The problem arises because the letters representing the hex digits don't have any case semantics. For example, both "4ed9..." and "4ED9..." are valid representations for md5('def'), because in this case the letters characters aren't letters, they're digits.
Most systems seem to hex-encode with lower case letters, but not all. I've not personally run across any that use a mixture of lower and upper case letters, but it would not be incorrect to do so (just sorta weird).

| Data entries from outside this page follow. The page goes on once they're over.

(** What [buildLeaf] records: for each field of the row its salt and the commitment of its value. *)
Lemma buildLeaf_spec row key l :
  buildLeaf row key = Some l ->
  leaf_row l = row
  ∧ (∃ pre, leafPreimage (row_id row) (row_hash row) (row_hash_version row) (leaf_commitments l)
            = Some pre ∧ leaf_hash l = LeafHash pre)
  ∧ ∀ f, (f ∈ FieldsFor (row_hash_version row) ->
            ∃ salt c, leaf_salts l !! f = Some salt ∧ leaf_commitments l !! f = Some c
              ∧ isHashHex salt = true
              ∧ fieldCommitment f salt (default JNull (row_fields row !! f)) = Some c)
       ∧ (f ∉ FieldsFor (row_hash_version row) -> leaf_commitments l !! f = None).
Proof.
  unfold buildLeaf. destruct (build_fields _ _ _ _ _) as [[salts comms]|] eqn:Eb; [|done].
  destruct (leafPreimage _ _ _ _) as [pre|] eqn:Ep; [|done]. intros [= <-]; simpl.
  split; [done|]. split; [eauto|]. intros f.
  destruct (build_fields_spec _ _ _ _ _ _ _ (FieldsFor_NoDup _) Eb f) as [Hin Hout]. split.
  - intros Hf. destruct (Hin Hf) as (Hs & Hc & c & Hc'). rewrite Hs, Hc'. eexists _, c.
    split_and!; [done..|apply fieldSalt_hex|congruence].
  - intros Hf. by destruct (Hout Hf) as [_ ->].
Qed.

Lemma reveal_sizes l reveal allowed r c :
  NoDup allowed -> reveal_fields l reveal allowed ∅ ∅ = (r, c) ->
  (size r + size c = length allowed)%nat.
Proof.
  intros Hnd He. pose proof (reveal_fields_spec _ _ _ _ _ _ _ Hnd He) as Hs.
  assert (Hr : ∀ n, n ∈ dom r ↔ n ∈ allowed ∧ n ∈ reveal).
  { intros n. rewrite elem_of_dom. destruct (Hs n) as [-> _]. case_decide; [by split; eauto|].
    rewrite lookup_empty. split; [by intros []|done]. }
  assert (Hc : ∀ n, n ∈ dom c ↔ n ∈ allowed ∧ n ∉ reveal).
  { intros n. rewrite elem_of_dom. destruct (Hs n) as [_ ->]. case_decide; [by split; eauto|].
    rewrite lookup_empty. split; [by intros []|done]. }
  rewrite <- (size_dom r), <- (size_dom c), <- size_union by set_solver.
  rewrite <- (size_list_to_set (C := gset string) allowed) by done. f_equal. apply set_eq. intros n.
  rewrite elem_of_union, Hr, Hc, elem_of_list_to_set. destruct (decide (n ∈ reveal)); tauto.
Qed.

The input string (the string being hashed), however, is case sensitive because it's not a list of digits, it's a collection of bytes. At the byte level, upper and lower letters are stored differently. For example:
md5('def') = '4ed9407630eb1000c0f6b63842defa7d'
md5('DEF') = '822dd494b3e14a82aa76bd455e6b6f4b'
So the question is whether or not the hex-encoded has can be recased to create a match. For example, consider this result (using a made-up hash function called bb3()):
bb3('5Ae') = '5ae' (or '5Ae' or '5AE')
bb3('5ae') = 'ae7' (or 'aE7' or 'AE7')
What's interesting about the first example is that the hash value has the same letters as the input string, just in a different case. If we change the case of the input string, we'll get a different hash (the second example). However, if we change the case of the output string we won't change the meaning of the result, and we will have lexicographically equal strings (the Kember Identity Hash).
Succinctly stated, the ambiguity is whether mixed-case hashes can be used in the identity. I've made the assumption that all hashes must be lowercase, but Elliot hasn't made a statement one way or the other.